I told my therapist that when I was a young adult, I shaved my bikini line and always wore clean, unstained underwear when I went out, just in case I was raped.

“Is that weird?” I asked, hoping to be reassured.

“That’s a little weird,” she said.

I want to call her up to explain myself further (But alas, there are boundaries.  I’ll see her next week).  Please don’t judge me, I’d say.  It’s not that I want to be attractive for rapists, and it’s not that I think rape has anything to do with attraction.  It’s just that in addition to my perfectly normal fear of being sexually violated, I am afraid of the compounding indignity of being judged inadequate.

In her novel A Grown-Up Kind of Pretty, author Joshilyn Jackson places one of the main characters, a fifteen year old girl named Mosey, in a scene straight from my nightmares.  During an attempted rape, the would-be rapist laughs at and criticizes the size of Mosey’s breasts. Crying and weeping after having escaped, she expresses her outrage:  “Like, seriously, he gets to complain?”  I understand her fury.

I’m an asexual woman in my late thirties, and I didn’t know I was asexual until this year.  By that, I mean I didn’t know there was a word for it.  I did know (and tried to deny) that I wasn’t attracted to anyone, ever, and that I couldn’t relate to crushes or falling in love or being hot for someone. I knew that the idea of sex and all sexual acts both repulsed and terrified me.   Because I didn’t know this was a valid way to be, I didn’t know that I could choose to not reciprocate when someone expressed sexual interest in me.  I didn’t know that I could say no to a man, that NO was a valid choice and option, or that I had a right for my NO to be respected (I should add here that this is where my internalized heteronormativity gets all tangled up with my internalized misogyny and dances with my trauma history).
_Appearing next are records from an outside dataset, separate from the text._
(** * The search query compiler of [src/index.js]

    The [GET /search] handler turns the request's query parameters into one
    parameterized SQL statement and its list of bound values, following one
    of three strategies (semantic, full-text with optional fuzzy match,
    filter-only).  This file embeds the handler's query construction and
    proves the properties the specification states about it.

    Strings are byte strings.  The handler only ever splits on [","] and
    [":"], tests strings for emptiness and concatenates them, and these
    operations agree on UTF-8 bytes and on JavaScript's UTF-16 code units. *)

From Stdlib Require Import String Ascii List Bool Arith Lia ZArith QArith.
From Stdlib Require Import Permutation DecimalString DecimalNat.
Import ListNotations.

Open Scope string_scope.
Open Scope list_scope.
Open Scope nat_scope.

(** * The embedding of the handler *)

(** ** JavaScript strings and arrays *)

(** A string is falsy exactly when it is empty. *)
Definition truthy (s : string) : bool :=
  match s with
  | EmptyString => false
  | String _ _ => true
  end.

(** [s.split(sep)] for a one-character separator: every occurrence of the
    separator ends a segment, and the empty string gives one empty segment. *)
Fixpoint split (sep : ascii) (s : string) : list string :=
  match s with
  | EmptyString => [EmptyString]
  | String c rest =>
      if Ascii.eqb c sep then EmptyString :: split sep rest
      else match split sep rest with
           | [] => [String c EmptyString]
           | seg :: segs => String c seg :: segs
           end
  end.

(** [arr.join(sep)] on an array of strings. *)
Fixpoint join (sep : string) (arr : list string) : string :=
  match arr with
  | [] => EmptyString
  | [s] => s
  | s :: rest => (s ++ sep ++ join sep rest)%string
  end.

(** Number to string conversion of a template literal, for the non-negative
    integers the parameter cursor ranges over. *)
Definition show_nat (n : nat) : string :=
  NilEmpty.string_of_uint (Nat.to_uint n).

(** ** Query text

    The handler assembles the statement from template literals.  The text is
    kept as the sequence of its parts: fixed template text, a positional
    placeholder [$n] (written [$${...}] or [$1] in the source) and request
    text substituted by [${...}].  [render] gives the string handed to the
    store. *)
Inductive piece : Type :=
| Lit (s : string)
| Ph (n : nat)
| Raw (s : string).

Definition sqltext : Type := list piece.

Definition render_piece (p : piece) : string :=
  match p with
  | Lit s => s
  | Ph n => ("$" ++ show_nat n)%string
  | Raw s => s
  end.

Fixpoint render (q : sqltext) : string :=
  match q with
  | [] => EmptyString
  | p :: rest => (render_piece p ++ render rest)%string
  end.

(** The placeholders of a text, in the order they occur in it. *)
Fixpoint placeholders (q : sqltext) : list nat :=
  match q with
  | [] => []
  | Ph n :: rest => n :: placeholders rest
  | _ :: rest => placeholders rest
  end.

(** [frags.join(sep)] on text fragments. *)
Fixpoint join_pieces (sep : string) (frags : list sqltext) : sqltext :=
  match frags with
  | [] => []
  | [f] => f
  | f :: rest => f ++ Lit sep :: join_pieces sep rest
  end.

Definition dq : string := String (ascii_of_nat 34) EmptyString.
Definition nl : string := String (ascii_of_nat 10) EmptyString.

(** A double-quoted SQL identifier. *)
Definition ident (name : string) : string := (dq ++ name ++ dq)%string.

(** ** Bound values *)

(** A value of the parameter list: request text, or one of the numeric
    defaults of [limit] and [offset]. *)
Inductive value : Type :=
| VStr (s : string)
| VNum (n : Z).

(** The parameter [$n] of a statement is the [n]-th bound value, counted
    from one. *)
Definition bound_at (n : nat) (vals : list value) : option value :=
  match n with
  | O => None
  | S i => nth_error vals i
  end.

(** ** The request *)

(** [request.query]: each parameter is absent or a string. *)
Record request_query : Type := mkRequestQuery {
  rq_query : option string;
  rq_tags : option string;
  rq_subject : option string;
  rq_examboard : option string;
  rq_level : option string;
  rq_type : option string;
  rq_limit : option string;
  rq_offset : option string;
  rq_sort : option string;
  rq_fuzzy : option string;
  rq_semantic : option string
}.

(** The handler's local constants after the destructuring with defaults. *)
Record params : Type := mkParams {
  query : string;
  tags : string;
  subject : string;
  examboard : string;
  level : string;
  type : string;
  limit : value;
  offset : value;
  sort : string;
  fuzzy : string;
  semantic : string
}.

Definition default {A : Type} (d : A) (o : option A) : A :=
  match o with
  | Some a => a
  | None => d
  end.

Definition destructure (rq : request_query) : params :=
  {| query := default EmptyString (rq_query rq);
     tags := default EmptyString (rq_tags rq);
     subject := default EmptyString (rq_subject rq);
     examboard := default EmptyString (rq_examboard rq);
     level := default EmptyString (rq_level rq);
     type := default EmptyString (rq_type rq);
     limit := default (VNum 20) (option_map VStr (rq_limit rq));
     offset := default (VNum 0) (option_map VStr (rq_offset rq));
     sort := default "averagerating:desc" (rq_sort rq);
     fuzzy := default "true" (rq_fuzzy rq);
     semantic := default "false" (rq_semantic rq) |}.

(** ** Building the WHERE filters *)

Definition parsedTags (p : params) : list string :=
  if truthy (tags p) then split "," (tags p) else [].

(** The three mutable locals of the filter building. *)
Record builder : Type := mkBuilder {
  filters : list sqltext;
  values : list value;
  paramIndex : nat
}.

Definition builder_init : builder :=
  {| filters := []; values := []; paramIndex := 1 |}.

(** [`"tags" @> ARRAY[$${i}]`] and [`"col" = $${i}`]. *)
Definition containment (i : nat) : sqltext :=
  [Lit (ident "tags" ++ " @> ARRAY["); Ph i; Lit "]"].

Definition equality (col : string) (i : nat) : sqltext :=
  [Lit (ident col ++ " = "); Ph i].

(** [parsedTags.map(tag => ...$${paramIndex++}...)]: one containment
    fragment per tag, the cursor advanced once per tag. *)
Fixpoint tag_fragments (ts : list string) (idx : nat) : list sqltext * nat :=
  match ts with
  | [] => ([], idx)
  | _ :: rest =>
      let '(frags, idx') := tag_fragments rest (S idx) in
      (containment idx :: frags, idx')
  end.

Definition push_tags (ts : list string) (b : builder) : builder :=
  if 0 <? List.length ts then
    let '(frags, idx') := tag_fragments ts (paramIndex b) in
    {| filters := filters b ++ [join_pieces " AND " frags];
       values := values b ++ map VStr ts;
       paramIndex := idx' |}
  else b.

(** [if (v) { filters.push(`"col" = $${paramIndex++}`); values.push(v); }] *)
Definition push_scalar (col v : string) (b : builder) : builder :=
  if truthy v then
    {| filters := filters b ++ [equality col (paramIndex b)];
       values := values b ++ [VStr v];
       paramIndex := S (paramIndex b) |}
  else b.

Definition build_filters (p : params) : builder :=
  let b := builder_init in
  let b := push_tags (parsedTags p) b in
  let b := push_scalar "subject" (subject p) b in
  let b := push_scalar "examboard" (examboard p) b in
  let b := push_scalar "level" (level p) b in
  let b := push_scalar "type" (type p) b in
  b.

Definition whereClause (b : builder) : sqltext :=
  if 0 <? List.length (filters b)
  then Lit "WHERE " :: join_pieces " AND " (filters b)
  else [].

(** ** Sorting *)

(** [const [sortField, sortDir] = sort.toString().split(":")]: the first
    two segments, the second [undefined] when the value has no [":"]. *)
Definition sortField (sort : string) : string :=
  nth 0 (split ":" sort) EmptyString.

Definition sortDir (sort : string) : option string :=
  nth_error (split ":" sort) 1.

Definition validSortDir (sort : string) : string :=
  match sortDir sort with
  | Some d => if (d =? "asc")%string || (d =? "desc")%string then d else "desc"
  | None => "desc"
  end.

Definition orderBy (sort : string) : sqltext :=
  if truthy (sortField sort)
  then [Lit dq; Raw (sortField sort); Lit dq; Lit " "; Lit (validSortDir sort)]
  else [Lit (ident "averagerating" ++ " DESC")].

(** ** The three strategies *)

Inductive strategy : Type :=
| Semantic
| FullText
| FilterOnly.

(** What is handed to [db.query(sql, values)]. *)
Record plan : Type := mkPlan {
  plan_sql : sqltext;
  plan_values : list value
}.

Definition select_columns : string :=
  nl ++ "        SELECT id, title, description, " ++ ident "averagerating"
     ++ ", subject, " ++ ident "examboard" ++ ", level, type".

(** [LIMIT $${i} OFFSET $${i + 1};] and the end of the template. *)
Definition limit_offset (i : nat) : sqltext :=
  [Lit (nl ++ "        LIMIT "); Ph i; Lit " OFFSET "; Ph (i + 1);
   Lit (";" ++ nl ++ "      ")].

(** [`[${embedding.join(",")}]`]; the numbers of the embedding are taken in
    their text form. *)
Definition embeddingLiteral (embedding : list string) : string :=
  "[" ++ join "," embedding ++ "]".

(** *** Semantic search *)

Definition semantic_sql (b : builder) (ob : sqltext) : sqltext :=
  [Lit (select_columns ++ "," ++ nl ++ "               1 - (embedding <-> ");
   Ph (paramIndex b);
   Lit (") AS semantic_score" ++ nl ++ "        FROM resources" ++ nl
          ++ "        ")]
  ++ whereClause b
  ++ [Lit (nl ++ "        ORDER BY semantic_score DESC, ")]
  ++ ob
  ++ limit_offset (paramIndex b + 1).

Definition semantic_plan (p : params) (b : builder) (ob : sqltext)
    (embedding : list string) : plan :=
  {| plan_sql := semantic_sql b ob;
     plan_values :=
       values b ++ [VStr (embeddingLiteral embedding); limit p; offset p] |}.

(** *** Full-text search with optional fuzzy match *)

(** The text condition; the query text is pushed once per condition and the
    cursor advanced each time. *)
Definition searchCondition (p : params) (b : builder) : sqltext * builder :=
  let cond :=
    [Lit (ident "search_tsv" ++ " @@ plainto_tsquery('english', ");
     Ph (paramIndex b); Lit ")"] in
  let b1 :=
    {| filters := filters b;
       values := values b ++ [VStr (query p)];
       paramIndex := S (paramIndex b) |} in
  if (fuzzy p =? "true")%string then
    ([Lit "("] ++ cond
       ++ [Lit (" OR " ++ ident "title" ++ " % "); Ph (paramIndex b1); Lit ")"],
     {| filters := filters b1;
        values := values b1 ++ [VStr (query p)];
        paramIndex := S (paramIndex b1) |})
  else (cond, b1).

(** The projected columns; both score columns name [$1]. *)
Definition fulltext_projection : sqltext :=
  [Lit (select_columns ++ "," ++ nl ++ "               ts_rank("
          ++ ident "search_tsv" ++ ", plainto_tsquery('english', ");
   Ph 1;
   Lit (")) AS rank," ++ nl ++ "               similarity(" ++ ident "title"
          ++ ", ");
   Ph 1;
   Lit (") AS fuzzy_score" ++ nl)].

Definition fulltext_where (wc cond : sqltext) : sqltext :=
  [Lit ("        FROM " ++ ident "resources" ++ nl ++ "        ")]
  ++ (if truthy (render wc) then wc ++ [Lit " AND "] else [Lit "WHERE "])
  ++ [Lit " "] ++ cond.

Definition fulltext_order (ob : sqltext) : sqltext :=
  [Lit (nl ++ "        ORDER BY rank DESC, fuzzy_score DESC, ")] ++ ob.

(** Everything after the projection: the part of the statement whose
    placeholders come from the parameter cursor. *)
Definition fulltext_body (p : params) (b : builder) (ob : sqltext) : sqltext :=
  let '(cond, b') := searchCondition p b in
  fulltext_where (whereClause b) cond
  ++ fulltext_order ob
  ++ limit_offset (paramIndex b').

Definition fulltext_plan (p : params) (b : builder) (ob : sqltext) : plan :=
  {| plan_sql := fulltext_projection ++ fulltext_body p b ob;
     plan_values := values (snd (searchCondition p b)) ++ [limit p; offset p] |}.

(** *** Filters and sorting only *)

Definition filter_only_sql (b : builder) (ob : sqltext) : sqltext :=
  [Lit (select_columns ++ nl ++ "        FROM " ++ ident "resources" ++ nl
          ++ "        ")]
  ++ whereClause b
  ++ [Lit (nl ++ "        ORDER BY ")]
  ++ ob
  ++ limit_offset (paramIndex b).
From my teen years until the time that I identified as asexual, I was trapped between two conflicting needs. Because I didn’t know I was asexual (and feared that I was fundamentally broken in some shameful way), I had to pretend to be sexual. Yet because of my asexuality and sex repulsion, I also needed to avoid sex—somehow, some way. To complicate things further, I had to avoid sex without directly refusing it, because I didn’t know that I had the right to say no to sex, and also didn’t really believe “no” would even work.  You can see that I was in quite a bind.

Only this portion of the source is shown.